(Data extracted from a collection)

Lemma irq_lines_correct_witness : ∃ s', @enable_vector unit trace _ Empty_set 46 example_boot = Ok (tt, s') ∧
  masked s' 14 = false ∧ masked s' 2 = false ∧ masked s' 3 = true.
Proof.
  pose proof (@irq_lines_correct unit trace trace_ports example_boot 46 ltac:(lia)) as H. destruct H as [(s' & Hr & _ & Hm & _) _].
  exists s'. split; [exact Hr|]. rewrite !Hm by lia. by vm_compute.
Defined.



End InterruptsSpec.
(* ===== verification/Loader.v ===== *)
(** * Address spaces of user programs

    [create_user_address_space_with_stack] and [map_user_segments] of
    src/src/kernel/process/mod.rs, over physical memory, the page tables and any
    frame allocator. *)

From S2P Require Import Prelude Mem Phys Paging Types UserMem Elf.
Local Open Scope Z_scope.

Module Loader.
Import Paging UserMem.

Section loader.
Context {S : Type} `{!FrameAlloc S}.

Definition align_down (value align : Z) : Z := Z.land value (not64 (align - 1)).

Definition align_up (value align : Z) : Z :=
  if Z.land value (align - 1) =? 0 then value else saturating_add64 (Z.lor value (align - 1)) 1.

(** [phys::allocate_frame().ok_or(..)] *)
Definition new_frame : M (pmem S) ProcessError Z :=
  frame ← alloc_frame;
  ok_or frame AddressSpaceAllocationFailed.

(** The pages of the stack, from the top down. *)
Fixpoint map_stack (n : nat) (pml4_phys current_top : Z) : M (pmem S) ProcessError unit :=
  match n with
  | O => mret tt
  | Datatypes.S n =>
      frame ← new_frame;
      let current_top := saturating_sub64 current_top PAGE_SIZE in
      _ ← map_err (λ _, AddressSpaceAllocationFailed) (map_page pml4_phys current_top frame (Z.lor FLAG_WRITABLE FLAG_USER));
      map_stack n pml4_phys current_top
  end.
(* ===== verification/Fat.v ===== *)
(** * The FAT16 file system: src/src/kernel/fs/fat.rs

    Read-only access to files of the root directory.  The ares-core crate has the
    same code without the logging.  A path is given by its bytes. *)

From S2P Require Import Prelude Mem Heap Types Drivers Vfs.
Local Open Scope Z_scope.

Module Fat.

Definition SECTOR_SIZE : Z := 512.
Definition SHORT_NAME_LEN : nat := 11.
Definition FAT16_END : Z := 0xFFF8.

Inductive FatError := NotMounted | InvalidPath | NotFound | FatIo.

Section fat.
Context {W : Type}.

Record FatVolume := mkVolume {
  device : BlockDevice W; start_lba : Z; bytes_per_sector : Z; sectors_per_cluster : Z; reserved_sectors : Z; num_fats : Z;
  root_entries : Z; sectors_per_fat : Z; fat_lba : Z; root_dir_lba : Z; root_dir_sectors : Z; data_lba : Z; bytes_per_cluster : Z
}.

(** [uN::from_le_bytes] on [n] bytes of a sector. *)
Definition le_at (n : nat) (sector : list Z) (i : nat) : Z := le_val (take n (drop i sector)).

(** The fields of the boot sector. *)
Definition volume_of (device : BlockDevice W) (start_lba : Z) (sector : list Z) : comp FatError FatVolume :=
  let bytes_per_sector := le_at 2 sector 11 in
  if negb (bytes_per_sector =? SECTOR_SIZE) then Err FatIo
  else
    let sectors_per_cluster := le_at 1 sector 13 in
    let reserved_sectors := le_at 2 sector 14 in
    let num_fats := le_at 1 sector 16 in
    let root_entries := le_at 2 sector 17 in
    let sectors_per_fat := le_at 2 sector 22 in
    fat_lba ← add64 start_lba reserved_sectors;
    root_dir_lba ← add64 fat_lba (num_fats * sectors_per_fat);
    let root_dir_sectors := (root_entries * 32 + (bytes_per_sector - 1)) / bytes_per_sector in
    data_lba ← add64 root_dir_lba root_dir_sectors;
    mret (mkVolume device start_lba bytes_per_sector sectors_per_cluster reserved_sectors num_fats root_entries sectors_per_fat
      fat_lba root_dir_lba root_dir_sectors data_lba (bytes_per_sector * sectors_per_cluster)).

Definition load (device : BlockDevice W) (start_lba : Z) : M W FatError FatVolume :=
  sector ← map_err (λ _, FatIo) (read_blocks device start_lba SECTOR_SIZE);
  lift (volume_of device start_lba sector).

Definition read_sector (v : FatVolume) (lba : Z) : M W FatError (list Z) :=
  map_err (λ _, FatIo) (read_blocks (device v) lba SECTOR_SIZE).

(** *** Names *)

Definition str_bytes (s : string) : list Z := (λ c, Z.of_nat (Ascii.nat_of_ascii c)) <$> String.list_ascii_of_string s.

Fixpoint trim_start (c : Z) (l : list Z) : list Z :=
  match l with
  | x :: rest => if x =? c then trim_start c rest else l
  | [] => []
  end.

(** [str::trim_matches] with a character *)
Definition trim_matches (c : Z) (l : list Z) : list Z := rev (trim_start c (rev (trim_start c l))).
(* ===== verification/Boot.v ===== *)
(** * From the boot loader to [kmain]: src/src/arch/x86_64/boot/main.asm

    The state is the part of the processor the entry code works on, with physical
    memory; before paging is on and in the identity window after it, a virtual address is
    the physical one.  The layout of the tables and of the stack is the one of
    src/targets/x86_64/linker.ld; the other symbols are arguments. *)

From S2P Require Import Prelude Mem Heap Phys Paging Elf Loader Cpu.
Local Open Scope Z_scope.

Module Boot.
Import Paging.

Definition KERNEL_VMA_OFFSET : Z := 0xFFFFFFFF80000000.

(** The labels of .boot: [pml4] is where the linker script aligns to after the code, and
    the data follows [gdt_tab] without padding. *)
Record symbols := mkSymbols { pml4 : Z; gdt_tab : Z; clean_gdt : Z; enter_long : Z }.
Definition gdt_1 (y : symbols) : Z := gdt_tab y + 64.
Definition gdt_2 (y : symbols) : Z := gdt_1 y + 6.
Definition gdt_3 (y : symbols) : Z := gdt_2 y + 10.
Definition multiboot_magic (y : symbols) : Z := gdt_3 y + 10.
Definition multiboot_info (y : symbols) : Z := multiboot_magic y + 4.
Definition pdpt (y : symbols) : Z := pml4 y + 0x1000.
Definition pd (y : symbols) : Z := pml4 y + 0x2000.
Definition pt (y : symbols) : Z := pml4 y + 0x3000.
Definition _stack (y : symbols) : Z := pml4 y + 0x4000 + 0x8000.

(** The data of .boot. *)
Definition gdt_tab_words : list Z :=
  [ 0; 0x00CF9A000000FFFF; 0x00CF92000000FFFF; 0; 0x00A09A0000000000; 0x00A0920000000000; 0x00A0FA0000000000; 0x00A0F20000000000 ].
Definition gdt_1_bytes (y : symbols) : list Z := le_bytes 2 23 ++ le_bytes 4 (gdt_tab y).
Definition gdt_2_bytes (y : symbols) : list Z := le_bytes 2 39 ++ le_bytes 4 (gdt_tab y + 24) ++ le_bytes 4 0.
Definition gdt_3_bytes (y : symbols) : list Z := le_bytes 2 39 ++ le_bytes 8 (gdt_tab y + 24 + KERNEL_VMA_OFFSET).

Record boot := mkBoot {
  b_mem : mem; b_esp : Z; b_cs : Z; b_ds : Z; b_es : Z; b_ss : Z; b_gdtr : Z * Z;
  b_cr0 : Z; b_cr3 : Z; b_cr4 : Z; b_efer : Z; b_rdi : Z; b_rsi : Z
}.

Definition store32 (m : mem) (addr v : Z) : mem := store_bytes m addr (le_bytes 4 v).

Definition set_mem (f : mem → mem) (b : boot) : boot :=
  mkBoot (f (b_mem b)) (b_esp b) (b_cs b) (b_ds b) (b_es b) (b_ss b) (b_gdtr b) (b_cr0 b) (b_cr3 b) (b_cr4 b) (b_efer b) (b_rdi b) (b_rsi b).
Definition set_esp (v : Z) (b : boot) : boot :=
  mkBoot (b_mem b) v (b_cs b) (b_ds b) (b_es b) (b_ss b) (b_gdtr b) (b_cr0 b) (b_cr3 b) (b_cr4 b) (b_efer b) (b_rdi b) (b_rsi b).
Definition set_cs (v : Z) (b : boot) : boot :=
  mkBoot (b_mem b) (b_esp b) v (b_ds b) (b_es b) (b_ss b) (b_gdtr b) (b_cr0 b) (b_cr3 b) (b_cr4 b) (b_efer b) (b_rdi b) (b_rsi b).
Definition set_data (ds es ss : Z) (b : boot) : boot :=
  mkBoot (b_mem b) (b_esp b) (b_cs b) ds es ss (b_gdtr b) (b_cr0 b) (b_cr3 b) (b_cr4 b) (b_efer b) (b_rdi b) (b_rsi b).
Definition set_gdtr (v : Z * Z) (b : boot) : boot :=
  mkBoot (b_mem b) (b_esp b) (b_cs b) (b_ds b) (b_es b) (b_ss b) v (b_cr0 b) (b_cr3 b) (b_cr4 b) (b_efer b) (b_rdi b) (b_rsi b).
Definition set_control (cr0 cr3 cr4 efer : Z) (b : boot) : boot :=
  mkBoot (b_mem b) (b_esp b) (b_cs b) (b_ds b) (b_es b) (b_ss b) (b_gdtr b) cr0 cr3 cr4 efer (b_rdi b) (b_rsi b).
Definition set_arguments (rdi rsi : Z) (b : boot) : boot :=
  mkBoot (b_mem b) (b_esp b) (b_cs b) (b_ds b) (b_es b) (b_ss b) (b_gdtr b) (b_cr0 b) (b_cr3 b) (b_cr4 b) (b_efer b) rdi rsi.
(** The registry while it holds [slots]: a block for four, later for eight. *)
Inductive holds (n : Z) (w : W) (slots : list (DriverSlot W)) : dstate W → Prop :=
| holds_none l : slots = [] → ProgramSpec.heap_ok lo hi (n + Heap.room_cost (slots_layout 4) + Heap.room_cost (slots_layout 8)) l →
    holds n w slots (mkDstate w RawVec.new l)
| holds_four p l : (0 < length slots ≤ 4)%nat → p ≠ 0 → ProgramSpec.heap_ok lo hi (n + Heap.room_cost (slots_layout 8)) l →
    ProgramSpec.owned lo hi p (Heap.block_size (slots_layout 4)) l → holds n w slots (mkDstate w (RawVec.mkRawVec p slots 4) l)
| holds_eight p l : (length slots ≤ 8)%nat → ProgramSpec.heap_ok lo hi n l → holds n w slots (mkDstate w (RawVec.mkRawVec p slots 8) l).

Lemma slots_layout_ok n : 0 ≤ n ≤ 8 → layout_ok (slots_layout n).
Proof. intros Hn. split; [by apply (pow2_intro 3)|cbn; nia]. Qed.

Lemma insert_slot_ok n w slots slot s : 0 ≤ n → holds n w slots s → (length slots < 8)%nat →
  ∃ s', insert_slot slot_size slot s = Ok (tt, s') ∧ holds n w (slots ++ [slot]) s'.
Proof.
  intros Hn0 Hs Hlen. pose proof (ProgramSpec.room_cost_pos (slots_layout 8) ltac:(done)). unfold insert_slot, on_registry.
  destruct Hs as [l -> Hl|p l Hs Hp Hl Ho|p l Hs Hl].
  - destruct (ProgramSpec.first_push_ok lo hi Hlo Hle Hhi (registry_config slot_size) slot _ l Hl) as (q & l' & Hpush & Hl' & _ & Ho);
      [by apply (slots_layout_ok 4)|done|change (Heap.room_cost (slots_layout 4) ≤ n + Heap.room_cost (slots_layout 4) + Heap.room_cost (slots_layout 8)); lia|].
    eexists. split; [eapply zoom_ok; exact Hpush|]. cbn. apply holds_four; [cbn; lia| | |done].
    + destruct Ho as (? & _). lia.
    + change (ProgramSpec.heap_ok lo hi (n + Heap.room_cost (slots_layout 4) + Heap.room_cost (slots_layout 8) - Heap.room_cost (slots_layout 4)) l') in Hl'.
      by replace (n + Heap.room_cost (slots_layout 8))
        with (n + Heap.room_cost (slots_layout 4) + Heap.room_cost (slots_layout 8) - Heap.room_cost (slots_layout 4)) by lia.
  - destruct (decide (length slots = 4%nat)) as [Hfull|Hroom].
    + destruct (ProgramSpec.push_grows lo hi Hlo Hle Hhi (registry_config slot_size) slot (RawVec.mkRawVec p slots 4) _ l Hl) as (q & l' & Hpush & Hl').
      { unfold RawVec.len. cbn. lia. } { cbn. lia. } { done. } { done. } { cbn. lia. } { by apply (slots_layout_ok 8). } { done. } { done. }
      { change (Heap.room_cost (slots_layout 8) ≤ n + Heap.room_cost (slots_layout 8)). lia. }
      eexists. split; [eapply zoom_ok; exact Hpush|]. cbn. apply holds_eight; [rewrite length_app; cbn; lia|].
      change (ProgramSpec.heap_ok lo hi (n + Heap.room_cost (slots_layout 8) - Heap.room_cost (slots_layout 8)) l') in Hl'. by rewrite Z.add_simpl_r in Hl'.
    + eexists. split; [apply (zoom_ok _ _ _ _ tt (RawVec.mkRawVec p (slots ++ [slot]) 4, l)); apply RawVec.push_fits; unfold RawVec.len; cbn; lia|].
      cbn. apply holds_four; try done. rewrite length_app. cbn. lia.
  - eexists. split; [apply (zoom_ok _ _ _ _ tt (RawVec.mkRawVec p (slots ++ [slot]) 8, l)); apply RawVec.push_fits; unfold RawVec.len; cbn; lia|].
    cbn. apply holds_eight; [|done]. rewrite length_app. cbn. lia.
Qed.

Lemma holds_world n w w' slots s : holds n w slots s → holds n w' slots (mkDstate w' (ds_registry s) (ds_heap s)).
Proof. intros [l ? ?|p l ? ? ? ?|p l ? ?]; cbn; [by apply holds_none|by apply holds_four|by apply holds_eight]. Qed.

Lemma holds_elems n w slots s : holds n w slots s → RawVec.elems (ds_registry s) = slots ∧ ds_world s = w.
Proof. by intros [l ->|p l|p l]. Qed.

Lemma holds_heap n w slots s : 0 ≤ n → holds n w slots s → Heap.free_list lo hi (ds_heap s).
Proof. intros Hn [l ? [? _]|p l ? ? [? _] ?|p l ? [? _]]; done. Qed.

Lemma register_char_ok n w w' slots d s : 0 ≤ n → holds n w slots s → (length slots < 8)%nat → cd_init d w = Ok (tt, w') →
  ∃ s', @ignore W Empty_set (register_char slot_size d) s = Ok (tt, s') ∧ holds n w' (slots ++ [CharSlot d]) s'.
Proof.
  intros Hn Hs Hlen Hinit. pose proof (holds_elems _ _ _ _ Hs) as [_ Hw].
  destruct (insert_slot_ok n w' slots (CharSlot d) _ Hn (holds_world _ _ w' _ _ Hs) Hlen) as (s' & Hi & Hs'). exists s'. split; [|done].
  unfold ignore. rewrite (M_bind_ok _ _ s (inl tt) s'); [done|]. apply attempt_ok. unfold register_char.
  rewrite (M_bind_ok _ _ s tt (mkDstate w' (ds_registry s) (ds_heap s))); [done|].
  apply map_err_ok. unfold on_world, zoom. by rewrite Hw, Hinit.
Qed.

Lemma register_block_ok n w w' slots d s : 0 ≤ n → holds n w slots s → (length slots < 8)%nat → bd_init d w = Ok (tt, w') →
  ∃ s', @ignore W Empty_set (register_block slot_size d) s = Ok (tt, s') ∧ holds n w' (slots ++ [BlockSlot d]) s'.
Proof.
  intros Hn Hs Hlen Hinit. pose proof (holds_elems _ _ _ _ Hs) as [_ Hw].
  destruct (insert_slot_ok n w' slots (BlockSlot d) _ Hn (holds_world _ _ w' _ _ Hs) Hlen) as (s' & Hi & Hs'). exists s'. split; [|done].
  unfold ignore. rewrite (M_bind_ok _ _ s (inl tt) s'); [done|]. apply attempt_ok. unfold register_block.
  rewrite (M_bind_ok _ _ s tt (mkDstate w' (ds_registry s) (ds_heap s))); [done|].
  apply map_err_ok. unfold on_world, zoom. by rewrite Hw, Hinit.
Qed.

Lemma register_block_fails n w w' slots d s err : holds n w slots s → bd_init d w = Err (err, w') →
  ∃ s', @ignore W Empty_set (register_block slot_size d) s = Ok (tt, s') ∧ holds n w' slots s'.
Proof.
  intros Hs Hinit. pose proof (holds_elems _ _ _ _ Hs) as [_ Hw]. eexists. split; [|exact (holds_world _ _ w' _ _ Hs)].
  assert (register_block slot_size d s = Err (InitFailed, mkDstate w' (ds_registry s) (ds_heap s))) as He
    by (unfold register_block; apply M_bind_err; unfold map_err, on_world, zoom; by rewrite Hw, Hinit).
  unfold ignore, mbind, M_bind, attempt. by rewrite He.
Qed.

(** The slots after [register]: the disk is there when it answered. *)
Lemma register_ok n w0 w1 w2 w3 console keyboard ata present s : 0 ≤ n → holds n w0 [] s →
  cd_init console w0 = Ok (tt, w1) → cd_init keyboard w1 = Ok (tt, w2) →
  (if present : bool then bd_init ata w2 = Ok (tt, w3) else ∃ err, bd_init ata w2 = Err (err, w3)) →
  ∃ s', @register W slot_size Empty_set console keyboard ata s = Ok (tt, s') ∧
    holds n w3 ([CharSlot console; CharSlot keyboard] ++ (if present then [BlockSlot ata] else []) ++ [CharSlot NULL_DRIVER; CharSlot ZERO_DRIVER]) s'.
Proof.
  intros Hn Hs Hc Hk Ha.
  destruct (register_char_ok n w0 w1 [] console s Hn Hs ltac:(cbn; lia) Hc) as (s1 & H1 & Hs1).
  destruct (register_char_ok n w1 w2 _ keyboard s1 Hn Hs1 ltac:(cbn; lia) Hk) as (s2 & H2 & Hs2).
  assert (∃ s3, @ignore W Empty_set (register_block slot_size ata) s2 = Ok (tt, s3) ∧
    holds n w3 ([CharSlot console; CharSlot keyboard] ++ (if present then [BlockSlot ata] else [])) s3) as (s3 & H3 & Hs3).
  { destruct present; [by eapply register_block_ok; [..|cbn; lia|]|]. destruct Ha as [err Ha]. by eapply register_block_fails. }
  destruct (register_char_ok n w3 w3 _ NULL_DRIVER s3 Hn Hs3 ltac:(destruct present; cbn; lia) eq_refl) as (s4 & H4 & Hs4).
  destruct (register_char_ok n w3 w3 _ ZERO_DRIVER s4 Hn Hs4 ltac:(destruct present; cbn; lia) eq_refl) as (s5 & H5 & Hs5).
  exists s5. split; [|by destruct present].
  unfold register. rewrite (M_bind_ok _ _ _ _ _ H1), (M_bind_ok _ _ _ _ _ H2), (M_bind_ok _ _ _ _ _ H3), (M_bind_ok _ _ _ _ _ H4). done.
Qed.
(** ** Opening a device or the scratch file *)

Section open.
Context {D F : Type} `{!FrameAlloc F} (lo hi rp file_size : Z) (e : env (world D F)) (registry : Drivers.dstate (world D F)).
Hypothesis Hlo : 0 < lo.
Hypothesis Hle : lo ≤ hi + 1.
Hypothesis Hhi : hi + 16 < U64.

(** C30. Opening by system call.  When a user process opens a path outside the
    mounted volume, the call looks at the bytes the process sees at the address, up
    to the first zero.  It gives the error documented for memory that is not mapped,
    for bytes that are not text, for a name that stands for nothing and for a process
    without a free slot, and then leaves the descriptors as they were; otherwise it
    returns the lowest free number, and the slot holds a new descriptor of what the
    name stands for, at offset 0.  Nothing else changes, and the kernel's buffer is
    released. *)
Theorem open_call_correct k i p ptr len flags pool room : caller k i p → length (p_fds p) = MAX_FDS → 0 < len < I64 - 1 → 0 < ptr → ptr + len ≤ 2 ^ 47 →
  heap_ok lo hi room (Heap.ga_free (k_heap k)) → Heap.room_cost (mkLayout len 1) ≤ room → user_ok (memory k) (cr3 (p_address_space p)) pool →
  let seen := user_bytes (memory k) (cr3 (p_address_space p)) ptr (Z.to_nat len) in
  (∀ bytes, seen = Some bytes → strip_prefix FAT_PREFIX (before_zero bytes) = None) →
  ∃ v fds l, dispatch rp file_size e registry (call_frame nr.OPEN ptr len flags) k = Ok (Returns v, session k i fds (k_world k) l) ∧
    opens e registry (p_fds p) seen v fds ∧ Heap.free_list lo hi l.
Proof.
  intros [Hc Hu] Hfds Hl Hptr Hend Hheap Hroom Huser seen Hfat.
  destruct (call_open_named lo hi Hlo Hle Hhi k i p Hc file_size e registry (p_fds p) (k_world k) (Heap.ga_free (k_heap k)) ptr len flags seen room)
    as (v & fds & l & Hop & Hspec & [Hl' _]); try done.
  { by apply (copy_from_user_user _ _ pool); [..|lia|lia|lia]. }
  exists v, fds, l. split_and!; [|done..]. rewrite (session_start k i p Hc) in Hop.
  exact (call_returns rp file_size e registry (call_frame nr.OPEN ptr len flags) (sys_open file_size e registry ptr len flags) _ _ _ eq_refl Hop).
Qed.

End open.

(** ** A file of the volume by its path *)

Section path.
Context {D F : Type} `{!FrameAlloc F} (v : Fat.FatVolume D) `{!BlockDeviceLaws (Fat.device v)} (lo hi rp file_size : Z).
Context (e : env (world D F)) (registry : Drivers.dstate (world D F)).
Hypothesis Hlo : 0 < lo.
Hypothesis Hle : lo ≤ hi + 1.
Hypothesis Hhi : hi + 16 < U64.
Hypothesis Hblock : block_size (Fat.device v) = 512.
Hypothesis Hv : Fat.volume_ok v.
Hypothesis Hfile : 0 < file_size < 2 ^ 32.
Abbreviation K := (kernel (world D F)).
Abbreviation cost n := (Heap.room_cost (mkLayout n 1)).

TASK DETAILS >> What you give back should be only the lines of the records above, starting at the line with "- eexists. split;" and ending at the line with "Proof. intros [l", restated word for word.

RESPONSE >>
  - eexists. split; [apply (zoom_ok _ _ _ _ tt (RawVec.mkRawVec p (slots ++ [slot]) 8, l)); apply RawVec.push_fits; unfold RawVec.len; cbn; lia|].
    cbn. apply holds_eight; [|done]. rewrite length_app. cbn. lia.
Qed.

Lemma holds_world n w w' slots s : holds n w slots s → holds n w' slots (mkDstate w' (ds_registry s) (ds_heap s)).
Proof. intros [l ? ?|p l ? ? ? ?|p l ? ?]; cbn; [by apply holds_none|by apply holds_four|by apply holds_eight]. Qed.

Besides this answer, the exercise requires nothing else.